Emergency Room Billing
ER billing is among the most complex billing environments in U.S. healthcare. Medhasty Medical Billing delivers compliant, code-accurate, and revenue-optimized emergency department billing for physician groups, hospitals, and freestanding EDs across the United States.
Our AAPC and AHIMA-certified coders are trained exclusively in the nuances of emergency medicine. We provide precise CPT code selection for all ED levels (99281-99285), procedure coding, trauma coding, critical care coding (99291, 99292), ICD-10-CM diagnosis assignment, and HCPCS coding for supplies and medications. This specialization ensures that every claim reflects the full clinical picture and supports the billed E/M level.
In the chaotic flow of an emergency department, it is alarmingly easy for billable charges to slip through the cracks. Medhasty conducts rigorous charge-capture audits, comparing clinical documentation with final charge tickets to identify and recover missing charges. We close the loop on every service rendered, from a simple splint to a complex trauma team activation.
While emergency care cannot be delayed for verification, performing real-time eligibility checks at the point of registration provides critical intelligence. Medhasty conducts pre-visit and point-of-service eligibility checks to identify patient coverage, active benefits, and any prior authorization requirements for potential admission. This proactive step dramatically reduces downstream denials related to coverage issues.
Before a single claim reaches a payer, it passes through our multi-point claims scrubbing system. This process catches coding inconsistencies, missing modifiers, and payer-specific rule violations. By targeting a clean claim rate of 95% or higher, we minimize first-pass denials and accelerate your path to payment.
ER billing denial patterns are predictable: medical necessity disputes, level-of-care disagreements, and modifier errors. Medhasty’s denial management team analyzes each denial within 24 hours, identifies the root cause, and initiates a structured appeal. With an appeal success rate exceeding 85%, we convert denials into revenue where others give up.
Aged A/R is a direct drag on your practice’s cash flow. ER practices typically see higher A/R days than elective specialties due to unscheduled visits and unknown insurance status. Medhasty provides active A/R follow-up for both insurance and patient balances, using targeted work queues to resolve aging claims and reduce A/R days to 30 or fewer.

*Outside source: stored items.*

(** ** Timers *)
Lemma pump_keep_alive_keeps : op_keeps pump_keep_alive.
Proof.
  intros c e h Hk. unfold pump_keep_alive. wp_walk; try kept_done.
  pose proof (clock_u32 e). k_call enqueue_sized_keeps. wp_walk; kept_done.
Qed.

Lemma retransmit_loop_keeps left_ : forall i forced t, is_u32 t -> op_keeps (retransmit_loop left_ i forced t).
Proof.
  induction left_ as [|left_ IH]; intros i forced t Ht c e h Hk; cbn [retransmit_loop]; wp_walk; try kept_done;
    try (by apply IH).
  assert (Hk1 : kept (c <| outbound_ ::= alter mark_dup i |>) e h) by (apply kept_slot; auto with widths).
  k_call enqueue_keeps. wp_walk; apply IH; try done. by kept_slots.
Qed.

Lemma pump_retransmit_keeps : op_keeps pump_retransmit.
Proof.
  intros c e h Hk. unfold pump_retransmit. wp_walk; [kept_done|].
  apply retransmit_loop_keeps; [apply clock_u32 | kept_done].
Qed.

Lemma pump_resubscribe_keeps : op_keeps pump_resubscribe.
Proof.
  intros c e h Hk. unfold pump_resubscribe. wp_walk; try kept_done.
  destruct (subscribe_remaining_length _); wp_walk; [|kept_done].
  destruct (alloc_packet_id c) as [id c1] eqn:Ea. apply alloc_packet_step in Ea as [_ Ea].
  assert (Hk1 : kept c1 e h) by (by eapply kept_step). wp_walk; [kept_done|].
  k_call enqueue_sized_keeps. wp_walk; [kept_done|]. apply push_pending_kept.
  eapply kept_step; [done | apply clear_resub_step].
Qed.

(** ** The pump *)
Lemma step_tail_keeps : op_keeps (step_tail callback).
Proof.
  assert (Hflush : op_keeps (e <- pump_tx;; if negb (Error_eqb e Ok) then shutdown callback e else ret Ok)).
  { intros c e h Hk. wp_walk. k_call pump_tx_keeps. wp_walk; [by apply shutdown_keeps | kept_done]. }
  assert (Hmain : forall b : bool, op_keeps (
    e <- (if b then
            e <- pump_keep_alive;;
            if negb (Error_eqb e Ok) then e <- shutdown callback e;; ret (Some e)
            else pump_resubscribe;;; pump_retransmit;;; ret None
          else ret None);;
    match e with
    | Some e => ret e
    | None => e <- pump_tx;; if negb (Error_eqb e Ok) then shutdown callback e else ret Ok
    end)).
  { intros b c e h Hk. apply wp_bind. destruct b; [|apply wp_ret; by apply Hflush]. apply wp_bind.
    k_call pump_keep_alive_keeps. wp_walk_step; apply wp_bind.
    - k_call shutdown_keeps. wp_walk. kept_done.
    - k_call pump_resubscribe_keeps. apply wp_bind. k_call pump_retransmit_keeps. apply wp_ret. by apply Hflush. }
  intros c e h Hk. unfold step_tail. apply wp_bind, wp_get. cbn [cl].
  destruct (state_ c); try (by apply Hmain); wp_walk; try kept_done. apply shutdown_keeps. kept_done.
Qed.

Lemma step_io_keeps : op_keeps (step_io callback).
Proof.
  intros c e h Hk. unfold step_io. wp_walk. k_call pump_tx_keeps. wp_walk; try (by apply shutdown_keeps).
  k_call pump_rx_loop_keeps. wp_walk; [by apply shutdown_keeps | by apply step_tail_keeps].
Qed.

(** A [connect] that fails is followed by [close]; one that does not leaves the
    object in order. *)
Lemma step_once_keeps : op_keeps (step_once callback).
Proof.
  intros c e h Hk. unfold step_once. wp_walk. destruct (state_ c) eqn:Es; try (by apply step_io_keeps); [wp_walk; kept_done|].
  pose proof Hk as [Hp _ Hw Hj]. pose proof (history_connect e h Hj) as Hj'. pose proof (keeps_connect e Hp) as Hc. pose proof (keeps_failed e Hp) as Hf.
  pose proof (transport_connect_codes e) as Hcode. apply wp_bind, wp_with_env.
  destruct (transport_connect e) as [er e']. cbn [fst snd] in *.
  assert (Hk' : er <> TransportFailure -> kept c e' h).
  { intros Hne. split; [by apply Hc | congruence | done | done]. }
  destruct (decide (er = TransportFailure)) as [->|Hne].
  - wp_walk; try done. apply shutdown_closable. destruct (Hf eq_refl). by split_and!.
  - specialize (Hk' Hne). wp_walk; try kept_done; try (apply shutdown_keeps; kept_done).
    apply step_io_keeps. kept_done.
Qed.

Lemma step_keeps : op_keeps (step callback).
Proof.
  intros c e h Hk. unfold step. wp_walk; [kept_done|]. k_call step_once_keeps. wp_walk. kept_done.
Qed.

Lemma api_keeps_device call : call_ok call -> op_keeps (api callback call).
Proof.
  intros Hok c e h Hk. destruct call; cbn [api call_ok] in *; wp_walk; try kept_done.
  - k_call connect_keeps. wp_walk. kept_done.
  - k_call disconnect_keeps. wp_walk. kept_done.
  - k_call abort_keeps. wp_walk. kept_done.
  - destruct Hok. by apply publish_keeps.
  - by apply subscribe_keeps.
  - by apply unsubscribe_keeps.
  - k_call step_keeps. wp_walk. kept_done.
Qed.
End device.

(** ** Applications *)
Section applications.
Context `{Cfg : Config} `{SZ : SizeT} `{BW : ByteStreamWriter} `{BR : ByteStreamReader}.
Context {E : Type} {T : Transport E} {CK : Clock E} {TOK : TransportOk E}.
Context (P closed : E -> Prop) {TK : TransportKeeps P closed}.
Context (J : E -> list Event -> Prop) {HK : HistoryKeeps J}.

(** What the world and the application do to the surroundings other than
    through the client: [outside e e']. *)
Context (outside : E -> E -> Prop) (app : Callback -> Handler E).

(** The states of a client that has its transport to itself: it starts with
    one that [starts] describes, and in between only [outside] changes it. *)
Inductive runs (starts : E -> Prop) : Sys E -> Prop :=
  | run_init e : starts e -> runs starts (mkSys client_init e [])
  | run_outside s e : runs starts s -> outside (env s) e -> runs starts (s <| env := e |>)
  | run_call depth c s r s' :
      runs starts s -> call_ok c -> call app depth c s = Some (r, s') -> runs starts s'.

Lemma runs_reachable starts s : runs starts s -> reachable app s.
Proof.
  induction 1 as [e He|s e Hr IH Ho|depth c s r s' Hr IH Hc Hrun];
    [apply reach_init | by apply reach_env | by eapply reach_call].
Qed.

Definition outside_keeps : Prop := forall e e' h,
  outside e e' -> P e -> J e h -> P e' /\ (closed e -> closed e') /\ J e' h.

Lemma kept_outside c e e' h : outside_keeps -> outside e e' -> kept P closed J c e h -> kept P closed J c e' h.
Proof.
  intros Hout Ho [Hp Hi Hw Hj]. destruct (Hout e e' h Ho Hp Hj) as (Hp' & Hc' & Hj'). split; auto.
Qed.

Lemma client_init_widths : widths client_init.
Proof.
  constructor; cbn; try (unfold is_u32; lia); try constructor.
  - apply Forall_replicate. unfold is_u8. lia.
  - apply Forall_replicate. unfold slot_widths, is_u16, is_u32, is_u8. cbn. unfold AtMostOnce. lia.
Qed.

Lemma runs_kept starts s :
  outside_keeps -> (forall depth cb, op_keeps P closed J (run_callback app depth cb)) ->
  (forall e, starts e -> P e /\ closed e /\ J e []) -> runs starts s -> kept_sys P closed J s.
Proof.
  intros Hout Hcb Hst. induction 1 as [e He|s e Hr IH Ho|depth c s r s' Hr IH Hc Hrun].
  - destruct (Hst e He) as (? & ? & ?). split; [done | done | apply client_init_widths | done].
  - by eapply kept_outside.
  - destruct s as [c0 e0 h0].
    pose proof (api_keeps_device P closed J _ (Hcb depth) c Hc c0 e0 h0 IH) as Hw.
    unfold wp in Hw. unfold call in Hrun. by rewrite Hrun in Hw.
Qed.

(** *** Handlers that call the client, where callbacks are nothing to [J] *)

(** A handler's own actions are [outside]. *)
Inductive handler_acts (Q : ApiCall -> Prop) : Handler E -> Prop :=
  | ha_done : handler_acts Q Done
  | ha_act f k : (forall e, outside e (f e)) -> handler_acts Q k -> handler_acts Q (Act f k)
  | ha_inspect k : (forall c e, handler_acts Q (k c e)) -> handler_acts Q (Inspect k)
  | ha_call call k : Q call -> (forall r, handler_acts Q (k r)) -> handler_acts Q (Call call k).

Definition app_acts : Prop := forall cb, handler_acts call_ok (app cb).

Lemma run_handler_keeps callback p :
  outside_keeps -> (forall cb, op_keeps P closed J (callback cb)) -> handler_acts call_ok p ->
  op_keeps P closed J (run_handler callback p).
Proof.
  intros Hout Hcb Hp. induction Hp as [|f k Hf Hk IH|k Hk IH|call k Hc Hk IH]; intros c e h Hkept; cbn [run_handler].
  - done.
  - apply wp_bind, wp_with_env. apply IH. eapply kept_outside; [done | apply Hf | done].
  - by apply (IH c e).
  - apply wp_bind. eapply wp_mono; [by apply api_keeps_device|]. intros r [c' e' h'] Hk'. by apply IH.
Qed.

While most emergency visits do not require prior authorization, critical nuance exists for patients who are subsequently admitted. Medhasty handles retrospective authorizations and follow-up authorizations for admitted patients, ensuring that the facility and physician receive full reimbursement for the inpatient portion of the encounter.
The billing lifecycle begins at registration. An incorrectly entered name, a transposed date of birth, or a misspelled insurance ID number will guarantee a denial. Medhasty provides best-practice guidance and auditing for front-end demographic entry, understanding that clean claims start with accurate data.
Reimbursement rates for emergency services are not static. Medhasty actively negotiates and monitors reimbursement rates specific to ER services across Medicare, Medicaid, and commercial payers. We track unannounced payer policy changes and update billing protocols proactively, ensuring your contracts are always working in your favor.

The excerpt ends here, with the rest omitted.